We’re so happy to announce that the French translation for Small Game Hunting by Megan Gail Coles and translated by Melissa Verreault wins the 2022 Governor General’s Award for Translation!
The Canada Council for the Arts is responsible for administering and promoting the Governor General’s Literary Awards (GGBooks), which recognize Canada’s best English-language and French-language books in seven categories: fiction, non-fiction, poetry, drama, young people’s literature – text, young people’s literature – illustrated books, and translation. The awards promote Canadian literature and encourage Canadians to read. They provide finalists and winners with valuable recognition from peers and readers across the country.
By turns savage, biting, funny, poetic, and heartbreaking, Megan Gail Coles’s debut novel rips into the inner lives of a wicked cast of characters, exposing class, gender, and racial tensions over the course of one Valentine’s Day in the dead of a winter storm.
Valentine’s Day, the longest day of the year.
A fierce blizzard is threatening to tear a strip off the city, while inside The Hazel restaurant a storm system of sex, betrayal, addiction, and hurt is breaking overhead. Iris, a young hostess, is forced to pull a double despite resolving to avoid the charming chef and his wealthy restaurateur wife. Just tables over, Damian, a hungover and self-loathing server, is trying to navigate a potential punch-up with a pair of lit customers who remain oblivious to the rising temperature in the dining room. Meanwhile Olive, a young woman far from her northern home, watches it all unfurl from the fast and frozen street.
Through rolling blackouts, we glimpse the truth behind the shroud of scathing lies and unrelenting abuse, and discover that resilience proves most enduring in the dead of this winter’s tale.

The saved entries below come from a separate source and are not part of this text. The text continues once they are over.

(* ===== verification/HookArt.v ===== *)
(** * HookArt: replacing methods of the ART runtime
      (Xposed-master/libxposed_art.cpp, runtime/mirror/art_method.{h,cc},
       art_method-inl.h, runtime/jni_internal.cc, reflection.cc,
       entrypoints/entrypoint_utils.cc, quick_trampoline_entrypoints.cc)

    A hook clones the [ArtMethod], stores the clone in a [XposedHookInfo] that
    takes the place of the native code pointer, replaces the method in the
    frames of all threads and lets its entry points lead to the proxy handler.
    Methods, hook infos and reflection objects live in stores by address; null
    is 0.  References are modelled as the objects they lead to. *)

From stdpp Require Import gmap.
From S2P Require Import Prelude CLib ArtArgs.

(** runtime/modifiers.h *)
Definition kAccPublic : Z := 0x1.
Definition kAccPrivate : Z := 0x2.
Definition kAccStatic : Z := 0x8.
Definition kAccNative : Z := 0x100.
Definition kAccAbstract : Z := 0x400.
Definition kAccConstructor : Z := 0x10000.
Definition kAccFastNative : Z := 0x80000.
Definition kAccMiranda : Z := 0x200000.
Definition kAccXposedHookedMethod : Z := 0x10000000.
Definition kAccXposedOriginalMethod : Z := 0x20000000.

Record ArtMethod := mkArtMethod {
  declaring_class_ : Z; dex_cache_resolved_methods_ : Z; dex_cache_resolved_types_ : Z;
  access_flags_ : Z; dex_code_item_offset_ : Z; dex_method_index_ : Z; method_index_ : Z;
  entry_point_from_interpreter_ : Z; entry_point_from_jni_ : Z; entry_point_from_quick_compiled_code_ : Z
}.

Record XposedHookInfo := mkInfo { reflectedMethod : Z; additionalInfo : Z; originalMethod : Z }.

(** A Method or Constructor object, with its field artMethod. *)
Record AbstractMethod := mkReflect { is_constructor_object : bool; artMethod : Z }.

(** [stacks] has the methods of the frames of every thread, the innermost
    first; [exception] is the pending exception of the calling thread. *)
Record art := mkArt {
  methods : gmap Z ArtMethod;
  infos : gmap Z XposedHookInfo;
  reflects : gmap Z AbstractMethod;
  stacks : list (list Z);
  objects : heap;
  exception : option exn
}.

Definition set_methods (f : gmap Z ArtMethod -> gmap Z ArtMethod) (s : art) : art :=
  mkArt (f (methods s)) (infos s) (reflects s) (stacks s) (objects s) (exception s).
Definition throw (e : exn) (s : art) : art :=
  mkArt (methods s) (infos s) (reflects s) (stacks s) (objects s) (Some e).
Definition ExceptionClear (s : art) : art :=
  mkArt (methods s) (infos s) (reflects s) (stacks s) (objects s) None.
Definition set_objects (h : heap) (s : art) : art :=
  mkArt (methods s) (infos s) (reflects s) (stacks s) h (exception s).

(** ** Accessors of a method *)

Definition with_flags (f : Z) (m : ArtMethod) : ArtMethod :=
  mkArtMethod (declaring_class_ m) (dex_cache_resolved_methods_ m) (dex_cache_resolved_types_ m) f
    (dex_code_item_offset_ m) (dex_method_index_ m) (method_index_ m) (entry_point_from_interpreter_ m)
    (entry_point_from_jni_ m) (entry_point_from_quick_compiled_code_ m).
Definition with_entries (interpreter jni quick : Z) (m : ArtMethod) : ArtMethod :=
  mkArtMethod (declaring_class_ m) (dex_cache_resolved_methods_ m) (dex_cache_resolved_types_ m) (access_flags_ m)
    (dex_code_item_offset_ m) (dex_method_index_ m) (method_index_ m) interpreter jni quick.
Definition SetEntryPointFromJni (p : Z) (m : ArtMethod) : ArtMethod :=
  with_entries (entry_point_from_interpreter_ m) p (entry_point_from_quick_compiled_code_ m) m.
Definition SetEntryPointFromQuickCompiledCode (p : Z) (m : ArtMethod) : ArtMethod :=
  with_entries (entry_point_from_interpreter_ m) (entry_point_from_jni_ m) p m.
Definition SetEntryPointFromInterpreter (p : Z) (m : ArtMethod) : ArtMethod :=
  with_entries p (entry_point_from_jni_ m) (entry_point_from_quick_compiled_code_ m) m.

Winner, BMO Winterset Award
Finalist, Scotiabank Giller Prize
Finalist, CBC Canada Reads
A Globe and Mail Book of the Year
A CBC Book of the Year
“Beautifully fluid writing pulls the reader right in and keeps them gliding along. Fans of Rene Denfeld, Alice Sebold, and Eowyn Ivey will want to check this book out.” — Booklist
“What recommends this novel most is the way its author stays with her characters’ hurt, how she holds it without reverence but understands how those wounds can motivate like nothing else … Small Game Hunting at the Local Coward Gun Club is a dark, taut, funny novel that feels for its characters’ pain while remaining caustic toward the enablers and the kinds of violence that polite society allows.” — Globe and Mail
Megan Gail Coles is a graduate of Memorial University of Newfoundland and the National Theatre School of Canada, and she has recently completed a Masters of Fine Arts from the University of British Columbia. She has written and produced numerous plays. Her first fiction collection, Eating Habits of the Chronically Lonesome, won the BMO Winterset Award, the ReLit Award, and the Margaret and John Savage First Book Award, and it earned her the one-time Writers’ Trust 5×5 prize. Small Game Hunting at the Local Coward Gun Club, her debut novel, was a finalist for the Scotiabank Giller Prize. Originally from Savage Cove on the Great Northern Peninsula of Newfoundland, Megan currently resides in Montreal, where she is a Ph.D. candidate at Concordia University.
Megan Gail Coles is represented by Samantha Haywood.